Magistrate Stephen Myall, 59, was a much loved and respected member of the judiciary and a passionate believer in the court’s ability to turn people’s lives around.
Ms Wilson, president of the Law Institute of Victoria, said
“Mr Myall will be remembered for his genuine commitment to serving the community and his unwavering dedication to fairness in our society.”
Stephen Myall took his life in March 2018. His wife, Joanne Duncan, said she believed a huge increase in magistrates’ workloads contributed to her husband’s decision to end his life.
Dr Ramy Mezrani was 51, charismatic, larger than life and exceptionally social, a man who raised $20,000 for charity by climbing Mt Kilimanjaro, and who showed interest in the world around him. He had worked at the Wyong Hospital for 20 years. According to his wife Carmel, Ramy’s identity was tied up with his work as a doctor.
Rami killed himself in October 2016. At the time of his death, Ramy and his wife Carmel had been separated for 18 months but the relationship was amicable.
Ramy had a history of depression and was on antidepressants at the time of his death.
In his book ‘Bruised and Wounded’, bestselling author and internationally renowned speaker Ronald Rohlheiser addresses the confusion experienced by those who have lost a loved one to suicide. He says,
“Now in our history, for all kinds of reasons, suicide is still perhaps the most misunderstood of all deaths.”
It is not easy for people to understand how and why people die by suicide.
If we were to reflect on the examples above we might conclude that suicide is the result of unrealistic workloads, stress, relationship breakdown, isolation, depression, and antidepressants. While each of these factors may increase the risk of suicide there is no single reason why someone may try to take their own life. The reasons people take their life are multifaceted and complex.
And it is not easy to agree on what makes up a proper definition of suicide itself.
The Merriam-Webster dictionary defines suicide as ‘the act or an instance of taking one’s own life voluntarily and intentionally.’
There are many instances where this definition feels insufficient or harsh. You may recall the people on the upper floors of the World Trade Centre who jumped to their deaths on September 11, 2001. Did they die of suicide? According to the New York medical examiner they did not. All September 11 deaths at the World Trade Centre were classified as homicides.
What is needed is a working definition of suicide that is rigorous and able to accommodate different and sometimes complex scenarios.

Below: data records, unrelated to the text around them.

(* ===== verification/Yunq.v ===== *)
(** * Yunq serialisation (lib/yunq/yunq.h, serialize.h, serialize.cpp,
    message_view.h, message_view.cpp)

    The wire format of the system's messages: a header, one 8-byte slot per
    field, and extensions that slots point to.  [Serializer] writes a message
    into a byte buffer (and its capabilities into a capability buffer, when
    there is one); [MessageView] reads it back.  The template parameter [T] of
    [WriteMessage] and [ReadMessage] is a type with [SerializeToBytes] and
    [ParseFromBytes]: the class [YunqMessage], with the law [YunqMessageLaws]
    that the client proofs use. *)

From Stdlib Require Import ZArith Lia.
From stdpp Require Import base tactics numbers list strings.
From S2P Require Import Prelude Status Buffer.

Definition kHeaderSize : Z := 24.
Definition kIdentByte : Z := 0x33441122.

(** ** Messages as a template parameter *)
Class YunqMessage (T : Type) : Type := {
  msg_default : T;
  SerializeToBytes : T -> ByteBuffer -> Z -> option CapBuffer -> res (Z * (ByteBuffer * option CapBuffer));
  ParseFromBytes : ByteBuffer -> Z -> T -> res (Status * T);
  ParseFromBytes_caps : ByteBuffer -> Z -> CapBuffer -> T -> res (Status * T);
}.

(** ** Serializer *)
Record Serializer : Type := mkSer {
  buffer_ : ByteBuffer;
  offset_ : Z;
  next_extension_ : Z;
  core_size_ : Z;
  next_cap_ : Z;
  caps_ : option CapBuffer;
}.

Definition Serializer_new (bytes : ByteBuffer) (offset num_fields : Z) (caps : option CapBuffer) : Serializer :=
  let next_extension := kHeaderSize [+] 8 [*] num_fields in
  mkSer bytes offset next_extension next_extension 0 caps.

Definition field_offset (offset field_index : Z) : Z := offset [+] kHeaderSize [+] 8 [*] field_index.

Section serializer.
Implicit Types s : Serializer.

Definition with_bytes (b : ByteBuffer) s : Serializer :=
  mkSer b (offset_ s) (next_extension_ s) (core_size_ s) (next_cap_ s) (caps_ s).
Definition with_extension (n : Z) s : Serializer :=
  mkSer (buffer_ s) (offset_ s) n (core_size_ s) (next_cap_ s) (caps_ s).

Definition WriteHeader s : res Serializer :=
  b ← WriteAt_u32 (offset_ s [+] 0) kIdentByte (buffer_ s);
  b ← WriteAt_u32 (offset_ s [+] 4) (u32 (core_size_ s)) b;
  b ← WriteAt_u32 (offset_ s [+] 8) (u32 (next_extension_ s)) b;
  b ← WriteAt_u32 (offset_ s [+] 12) 0 b;
  Ret (with_bytes b s).

Definition WriteField_u64 (field_index value : Z) s : res Serializer :=
  b ← WriteAt_u64 (field_offset (offset_ s) field_index) value (buffer_ s);
  Ret (with_bytes b s).

Definition WriteField_i64 (field_index value : Z) s : res Serializer :=
  b ← WriteAt_u64 (field_offset (offset_ s) field_index) value (buffer_ s);
  Ret (with_bytes b s).

Definition WriteField_String (field_index : Z) (value : list Z) s : res Serializer :=
  let ptr := mkExt (u32 (next_extension_ s)) (u32 (Z.of_nat (length value))) in
  b ← WriteStringAt (offset_ s [+] next_extension_ s) value (buffer_ s);
  let s := with_extension (next_extension_ s [+] ext_length ptr) s in
  b ← WriteAt_ext (field_offset (offset_ s) field_index) ptr b;
  Ret (with_bytes b s).

(** The loop of [WriteRepeated<uint64_t>]; [ext_offset] is a uint32_t. *)
Fixpoint write_u64s (offset ptr_offset i : Z) (value : list Z) (b : ByteBuffer) : res ByteBuffer :=
  match value with
  | [] => Ret b
  | v :: value' =>
      b ← WriteAt_u64 (u32 (offset + ptr_offset + i * 8)) v b;
      write_u64s offset ptr_offset (i + 1) value' b
  end.

Definition WriteRepeated_u64 (field_index : Z) (value : list Z) s : res Serializer :=
  let ptr := mkExt (u32 (next_extension_ s)) (u32 (Z.of_nat (length value) [*] 8)) in
  let s := with_extension (next_extension_ s [+] ext_length ptr) s in
  b ← WriteAt_ext (field_offset (offset_ s) field_index) ptr (buffer_ s);
  b ← write_u64s (offset_ s) (ext_offset ptr) 0 value b;
  Ret (with_bytes b s).

Definition WriteCapability (field_index value : Z) s : res Serializer :=
  match caps_ s with
  | Some c =>
      b ← WriteAt_u64 (field_offset (offset_ s) field_index) (next_cap_ s) (buffer_ s);
      c ← CapBuffer_WriteAt (next_cap_ s) value c;
      Ret (mkSer b (offset_ s) (next_extension_ s) (core_size_ s) (next_cap_ s [+] 1) (Some c))
  | None => WriteField_u64 field_index value s
  end.

(** The body is empty in the code. *)
Definition WriteRepeatedCapability (field_index : Z) (value : list Z) s : res Serializer := Ret s.

Definition WriteMessage {T} `{YunqMessage T} (field_index : Z) (value : T) s : res Serializer :=
  '(length, (b, c)) ← SerializeToBytes value (buffer_ s) (offset_ s [+] next_extension_ s) (caps_ s);
  let ptr := mkExt (u32 (next_extension_ s)) (u32 length) in
  b ← WriteAt_ext (field_offset (offset_ s) field_index) ptr b;
  Ret (mkSer b (offset_ s) (next_extension_ s [+] length) (core_size_ s) (next_cap_ s) c).

(** The loop of [WriteRepeatedMessage]. *)
Fixpoint write_messages {T} `{YunqMessage T} (value : list T) (offset next_offset length : Z)
    (b : ByteBuffer) (c : option CapBuffer) : res (Z * (ByteBuffer * option CapBuffer)) :=
  match value with
  | [] => Ret (length, (b, c))
  | message :: value' =>
      '(msg_length, (b, c)) ← SerializeToBytes message b (offset [+] next_offset) c;
      write_messages value' offset (next_offset [+] msg_length) (length [+] msg_length) b c
  end.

Ronald Rohlheiser is a Catholic priest and committed to a more compassionate understanding of suicide. He argues that not everyone who dies by his or her own hand dies for the same reason. He says,
“It can be helpful to make a distinction between something that we might aptly call ‘suicide’ and something else that might more properly be called ‘killing oneself.’ “
Rohheiser believes most suicides come about because the person is ‘too bruised and oversensitive to have the resiliency needed to absorb some of life’s harshness.’
“Those of us who have lost loved ones to suicide know that the problem is not one of strength but of weakness – the person is too bruised to be touched.”

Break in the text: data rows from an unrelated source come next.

#[export] Instance DenaliInfo_message : YunqMessage DenaliInfo := {
  msg_default := mkDenaliInfo 0 0 0;
  SerializeToBytes := DenaliInfo_SerializeToBytes;
  ParseFromBytes := DenaliInfo_ParseFromBytes;
  ParseFromBytes_caps := DenaliInfo_ParseFromBytes_caps;
}.

Definition DenaliInfo_wf (m : DenaliInfo) : Prop := is_u64 (DenaliInfo_denali_endpoint m) /\ is_u64 (DenaliInfo_device_id m) /\ is_u64 (DenaliInfo_lba_offset m).
Definition DenaliInfo_bytes (m : DenaliInfo) : Z := 48.
Definition DenaliInfo_writers (m : DenaliInfo) : list (Serializer -> res Serializer) :=
  [WriteCapability 0 (DenaliInfo_denali_endpoint m); WriteField_u64 1 (DenaliInfo_device_id m); WriteField_u64 2 (DenaliInfo_lba_offset m)].

Lemma DenaliInfo_round_trips m : DenaliInfo_wf m -> round_trips m (DenaliInfo_bytes m) 1.
Proof.
  intros Hm. unfold DenaliInfo_wf in Hm. eapply (message_round_trips_eq m (DenaliInfo_writers m)); [yunq_fields|reflexivity| |unfold DenaliInfo_bytes, DenaliInfo_writers; yunq_size|done].
  intros b off c Hh HR. yunq_parse HR c; unfold ParseFromBytes, ParseFromBytes_caps, DenaliInfo_message, DenaliInfo_ParseFromBytes, DenaliInfo_ParseFromBytes_caps, DenaliInfo_ParseFromBytesInternal; destruct m; yunq_steps; done.
Qed.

By way of contrast, Rolheiser says that the act of killing oneself is a demonstration of strength that has its roots in pride. It is evidence of ‘intellectual arrogance,’ a refusal to submit to ‘the commonalities of human existence.’
Rolheiser points to Hitler as an example of a man who wasn’t a victim in any sense. He didn’t ‘fall victim’ to suicide but rather ‘acted in strength,’ showing contempt for those who opposed him.

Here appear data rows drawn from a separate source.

Lemma client_send_spec mth serialize size caps os G cl es k :
  payload_spec serialize size caps G -> is_u64 mth -> (length caps < 16)%nat -> NoDup caps -> client_ok cl ->
  idle (endpoint_ cl) es k -> client_cap k <$> caps = Some <$> os ->
  exists rp cl' k' bytes B, client_send mth serialize cl k = Ret (ErrorCode_val OK, rp, cl', k') /\
    client_ok cl' /\ pending es rp bytes os k' /\
    load_bytes 0 (Z.to_nat (16 + size)) B = Ret bytes /\ length B = 0x1000%nat /\
    (forall b'', agree (rng 0 16) B b'' -> has_header b'' mth) /\ payload_at B size (length caps) G.
Proof.
  intros (Hs0 & Hs1 & HP) Hm Hn Hdup [Hcb Hcc] Hidle Hcaps. unfold client_send.
  destruct (WriteAt_u32_spec 0 kSentinel (cl_buffer_ cl)) as (b1 & -> & A1 & R1); [lia|lia|]. rewrite ret_bind.
  pose proof (agree_length _ _ _ A1). destruct (WriteAt_u64_spec 8 mth b1) as (b2 & -> & A2 & R2); [lia|lia|]. rewrite ret_bind.
  pose proof (agree_length _ _ _ A2).
  assert (exists b3 c3, match serialize with Some f => f b2 16 (CapBuffer_Reset (cl_cap_buffer_ cl)) | None => Ret (0, (b2, CapBuffer_Reset (cl_cap_buffer_ cl))) end
      = Ret (size, (b3, c3)) /\ buffers_ok b3 c3 /\ agree (fun i => ~ rng 16 (16 + size) i) b2 b3 /\
        load_bytes 0 (Z.to_nat (used_slots_ c3)) (cap_buffer_ c3) = Ret caps /\ payload_at b3 size (length caps) G) as (b3 & c3 & -> & [Hb3 Hc3] & A3 & HL & HG).
  { destruct serialize as [f|]; [apply HP; [split; cbn; lia|done]|]. destruct HP as (-> & -> & HG). do 2 eexists. split; [done|].
    split; [split; cbn; lia|]. split; [done|]. split; [by unfold load_bytes; rewrite (proj2 (in_bounds_spec _ _ _)) by (cbn; lia)|].
    intros b' c' l _ Hl _ _ _. apply nil_length_inv in Hl as ->. apply HG. }
  rewrite ret_bind, !(u64_small (16 + size)) by lia.
  destruct (WriteAt_u32_spec 4 (u32 (16 + size)) b3) as (B & -> & A4 & _); [lia|lia|]. rewrite ret_bind.
  pose proof (agree_length _ _ _ A4).
  destruct (load_bytes 0 (Z.to_nat (16 + size)) B) as [bytes| | |] eqn:EB.
  2-4: unfold load_bytes in EB; rewrite (proj2 (in_bounds_spec _ _ _)) in EB by lia; done.
  destruct (copy_front B (16 + size) bytes B ltac:(lia) EB eq_refl) as [Hlb _].
  rewrite ret_bind, HL, ret_bind. destruct (send_law _ _ bytes caps os k Hidle ltac:(lia) ltac:(lia) Hdup Hcaps) as (rp & k' & -> & Hpend). rewrite ret_bind.
  eexists rp, _, k', bytes, B. split; [done|]. split; [split; cbn; lia|]. split_and!; [done|done|lia| |].
  - intros b'' Hag. split.
    + apply R1; [|unfold kSentinel; lia]. eapply agree_step; [eapply (agree_step (rng 0 4)); [exact A2|exact A3|]; unfold rng; lia| |].
      * eapply (agree_step (rng 0 4)); [exact A4|exact Hag|]. unfold rng. lia.
      * unfold rng. lia.
    + apply R2; [|done]. eapply agree_step; [exact A3| |]; [eapply (agree_step (rng 8 16)); [exact A4|exact Hag|]; unfold rng; lia|]. unfold rng. lia.
  - intros b' c' l Hag. apply HG. eapply agree_step; [exact A4|exact Hag|]. unfold rng. lia.
Qed.

(** A method of the server: on a request it can parse it answers, keeps the reply port, and on success leaves a payload. *)
Definition case_spec (run : method_case) (os : list Obj) (G : ByteBuffer -> CapBuffer -> list Z -> Prop)
    (GR : Status -> list Obj -> ByteBuffer -> CapBuffer -> list Z -> Prop) : Prop :=
  forall rb rc pb pc l rp srp k, G rb rc l -> server_cap k <$> l = Some <$> os -> awaiting rp srp k -> buffers_ok pb pc -> used_slots_ pc = 0 ->
  exists st len pb' pc' k', run rb rc pb pc k = Ret (st, len, pb', pc', k') /\ awaiting rp srp k' /\ buffers_ok pb' pc' /\
    if Status_ok st then exists caps ros, 0 <= len /\ 16 + len <= 0x1000 /\ (length caps < 16)%nat /\
        load_bytes 0 (Z.to_nat (used_slots_ pc')) (cap_buffer_ pc') = Ret caps /\ NoDup caps /\ server_cap k' <$> caps = Some <$> ros /\
        payload_at pb' len (length caps) (GR st ros)
    else GR st [] [] (CapBuffer_new 0) [].

Lemma ServerTurn_spec mth es select run size os G GR s k rp bytes B n :
  select mth = Some run -> case_spec run os G GR ->
  0 <= size -> 16 + size <= 0x1000 -> (n < 16)%nat -> length os = n -> server_ok s ->
  pending es rp bytes os k -> load_bytes 0 (Z.to_nat (16 + size)) B = Ret bytes -> length B = 0x1000%nat ->
  (forall b'', agree (rng 0 16) B b'' -> has_header b'' mth) -> payload_at B size n G ->
  exists st s' k' rbytes RB rcaps ros len, ServerTurn es (HandleRequest select) s k = Ret (s', k') /\ server_ok s' /\
    answered rp rbytes ros k' /\ 0 <= len /\ 16 + len <= 0x1000 /\ (rcaps < 16)%nat /\ length ros = rcaps /\
    load_bytes 0 (Z.to_nat (16 + len)) RB = Ret rbytes /\ length RB = 0x1000%nat /\
    (forall b'', agree (rng 0 16) RB b'' -> has_header b'' (ErrorCode_val (code_ st))) /\
    if Status_ok st then payload_at RB len rcaps (GR st ros) else GR st [] [] (CapBuffer_new 0) [].
Proof.
  intros Hsel Hcase Hs0 Hs1 Hn Hos [[Hrb Hrc] [Hpb Hpc]] Hpend HB HlB Hhdr HG. unfold ServerTurn.
  destruct (copy_front B (16 + size) bytes (recv_buffer s)) as (Hbl & rb & Hst & Hlrb & Hag); [lia|done|lia|].
  destruct (recv_law es rp bytes os k 0x1000 0x10 Hpend) as (caps & srp & k1 & -> & Hcaps & Hu64 & Haw); [lia|lia|].
  rewrite ret_bind. cbn [negb Z.eqb ErrorCode_val]. rewrite Hst, ret_bind.
  assert (length caps = n) as Hlcaps by (apply (f_equal length) in Hcaps; rewrite !length_fmap in Hcaps; lia).
  destruct (store_caps_spec caps (CapBuffer_Reset (recv_cap s))) as (rc & -> & Hlrc & Hpre); [cbn; lia|]. rewrite ret_bind.
  cbn [CapBuffer_Reset cap_buffer_] in Hlrc.
  assert (has_header rb mth) as [Hh1 Hh2] by (apply Hhdr; eapply agree_mono; [|exact Hag]; unfold rng; lia).
  unfold HandleRequest. rewrite Hh1, ret_bind, Z.eqb_refl. cbn [negb]. rewrite Hh2, ret_bind, Hsel.
  destruct (Hcase rb rc (resp_buffer s) (CapBuffer_Reset (resp_cap s)) caps rp srp k1) as (st & len & pb & pc & k2 & -> & Haw2 & [Hpb2 Hpc2] & Hres);
    [|done|done|split; cbn; lia|done|].
  { apply HG; [eapply agree_mono; [|exact Hag]; unfold rng; lia|done|done|lia|done]. }
  rewrite ret_bind. destruct (Status_ok st) eqn:Est; cbn [negb].
  - destruct Hres as (rcaps & ros & Hl0 & Hl1 & Hrn & HL & Hdup & Hrcaps & HPay). unfold WriteReplyHeader.
    destruct (write_header_spec pb (u32 (kRpcHeaderSize + len)) (ErrorCode_val OK)) as (RB & -> & AR & HR); [lia|apply ErrorCode_val_u64|].
    rewrite ret_bind. pose proof (agree_length _ _ _ AR). unfold kRpcHeaderSize. rewrite (u64_small (16 + len)) by lia.
    destruct (load_bytes 0 (Z.to_nat (16 + len)) RB) as [rbytes| | |] eqn:ERB.
    2-4: unfold load_bytes in ERB; rewrite (proj2 (in_bounds_spec _ _ _)) in ERB by lia; done.
    destruct (copy_front RB (16 + len) rbytes RB ltac:(lia) ERB eq_refl) as [Hlrb' _].
    rewrite ret_bind, HL, ret_bind. destruct (reply_send_law rp srp rbytes rcaps ros k2 Haw2 ltac:(lia) ltac:(lia) Hdup Hrcaps) as (k3 & -> & Hans). rewrite ret_bind.
    assert (code_ st = OK) as Hcode by (unfold Status_ok in Est; by apply bool_decide_eq_true in Est).
    eexists st, _, k3, rbytes, RB, (length rcaps), ros, len. rewrite Est, Hcode. split; [done|].
    split; [split; split; cbn; lia|]. split_and!; [done|done|done|done| |done|lia|done|].
    + apply (f_equal length) in Hrcaps. rewrite !length_fmap in Hrcaps. done.
    + intros b' c' l' Hag'. apply HPay. eapply agree_step; [exact AR|exact Hag'|]. unfold rng. lia.
  - unfold WriteError. destruct (write_header_spec pb kRpcHeaderSize (ErrorCode_val (code_ st))) as (RB & -> & AR & HR); [lia|apply ErrorCode_val_u64|].
    rewrite ret_bind. pose proof (agree_length _ _ _ AR).
    destruct (load_bytes 0 (Z.to_nat kRpcHeaderSize) RB) as [rbytes| | |] eqn:ERB.
    2-4: unfold load_bytes, kRpcHeaderSize in ERB; rewrite (proj2 (in_bounds_spec _ _ _)) in ERB by lia; done.
    destruct (copy_front RB kRpcHeaderSize rbytes RB ltac:(done) ERB eq_refl) as [Hlrb' _]. unfold kRpcHeaderSize in Hlrb'.
    rewrite ret_bind. destruct (reply_send_law rp srp rbytes [] [] k2 Haw2 ltac:(lia) ltac:(cbn; lia) NoDup_nil_2 eq_refl) as (k3 & -> & Hans). rewrite ret_bind.
    eexists st, _, k3, rbytes, RB, 0%nat, [], 0. rewrite Est. split; [done|].
    split; [split; split; cbn; lia|]. split_and!; try done; lia.
Qed.

Lemma client_recv_spec {Rsp} parse cl (rsp : Rsp) k rp rbytes ros RB len rcaps code :
  answered rp rbytes ros k -> client_ok cl -> 0 <= len -> 16 + len <= 0x1000 -> (rcaps < 16)%nat -> length ros = rcaps ->
  load_bytes 0 (Z.to_nat (16 + len)) RB = Ret rbytes -> length RB = 0x1000%nat ->
  (forall b'', agree (rng 0 16) RB b'' -> has_header b'' code) ->
  exists b c l k', client_cap k' <$> l = Some <$> ros /\ length l = rcaps /\ Forall is_u64 l /\ agree (rng 16 (16 + len)) RB b /\
    length (cap_buffer_ c) = 16%nat /\ l `prefix_of` cap_buffer_ c /\ buffers_ok b c /\
    client_recv rp parse cl rsp k =
      if negb (code =? ErrorCode_val OK) then Ret (mkRpc code "", rsp, mkClient (endpoint_ cl) b c, k') else
      match parse with
      | None => Ret (Rpc_Ok, rsp, mkClient (endpoint_ cl) b c, k')
      | Some f => '(st, rsp) ← f b 16 c rsp;
          if negb (Status_ok st) then Ret (rpc_of st, rsp, mkClient (endpoint_ cl) b c, k') else Ret (Rpc_Ok, rsp, mkClient (endpoint_ cl) b c, k')
      end.
Proof.
  intros Hans [Hcb Hcc] Hl0 Hl1 Hrn Hros HRB HlRB Hhdr. unfold client_recv.
  destruct (copy_front RB (16 + len) rbytes (cl_buffer_ cl)) as (Hbl & b & Hst & Hlb & Hag); [lia|done|lia|].
  destruct (reply_recv_law rp rbytes ros k kBufferSize kCapBufferSize Hans) as (l & k' & -> & Hcaps & Hu64); [unfold kBufferSize; lia|unfold kCapBufferSize; lia|].
  rewrite ret_bind. cbn [negb Z.eqb ErrorCode_val]. rewrite Hst, ret_bind.
  assert (length l = rcaps) as Hll by (apply (f_equal length) in Hcaps; rewrite !length_fmap in Hcaps; lia).
  destruct (store_caps_spec l (cl_cap_buffer_ cl)) as (c & -> & Hlc & Hpre); [lia|]. rewrite ret_bind.
  assert (has_header b code) as [Hh1 Hh2] by (apply Hhdr; eapply agree_mono; [|exact Hag]; unfold rng; lia).
  rewrite Hh1, ret_bind, Z.eqb_refl. cbn [negb]. rewrite Hh2, ret_bind. exists b, c, l, k'.
  split_and!; [done|done|done| |lia|done|split; lia|done]. eapply agree_mono; [|exact Hag]. unfold rng. lia.
Qed.

(** A client call during which the server takes its turn: the client blocks in [ZReplyPortRecv]. *)
Definition rpc_exchange {Rsp} (mth : Z) (serialize : option (ByteBuffer -> Z -> CapBuffer -> res (Z * (ByteBuffer * CapBuffer))))
    (parse : option (ByteBuffer -> Z -> CapBuffer -> Rsp -> res (Status * Rsp))) (es : Z) (handle_request : method_case)
    cl (s : ServerBuffers) (response : Rsp) k : res (RpcStatus * Rsp * Client * ServerBuffers * K) :=
  '(err, rp, cl, k) ← client_send mth serialize cl k;
  if negb (err =? ErrorCode_val OK) then Ret (mkRpc err "", response, cl, s, k) else
  '(s, k) ← ServerTurn es handle_request s k;
  '(st, response, cl, k) ← client_recv rp parse cl response k;
  Ret (st, response, cl, s, k).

Rohlheiser views suicide as an illness. He says
“Suicide should be understood as death by a mortal illness; a deadly chemical imbalance, an emotional stroke, emotional cancer, or an oversensitivity that strips someone of the resiliency to live.”
Nine out of ten people who take their life have a diagnosable mental-health problem. Depression, manic depression, schizophrenia, substance abuse, eating disorders, and severe anxiety are mental illnesses that increase the risk of suicide.
Perhaps the most contentious statement Rohlheiser makes is that ‘suicide is terminal.’ He says,
“With suicide, we must recognise that we are dealing with an illness that, like cancer or heart disease, can be terminal irrespective of every human effort to restore health. There are sicknesses that no human can cure.”
The victim of suicide experiences a breakdown in their emotional immune system. They become an ‘emotional fatality.’
Edwin Shneidman, author of ‘The Suicidal Mind’ wrote, “In almost every case, suicide is caused by pain, a certain kind of pain – psychological pain, which I call ‘psychache.’ Furthermore, this psychache stems from thwarted or distorted psychological needs.”
Rolheiser is accepting of this perspective. He says,
“The victim of suicide (in most cases) is a trapped person, caught up in a fiery, private chaos that has its roots both in his or her psyche and in his or her biochemistry. Suicide, in most cases, is a desperate attempt to end the unendurable pain.”
What I find most difficult to process is the idea that ‘suicide is terminal.’
I don’t want to accept that our son, Adam, was beyond our reach.
I don’t want to have to justify his death by saying, “Oh, well! He was terminal.”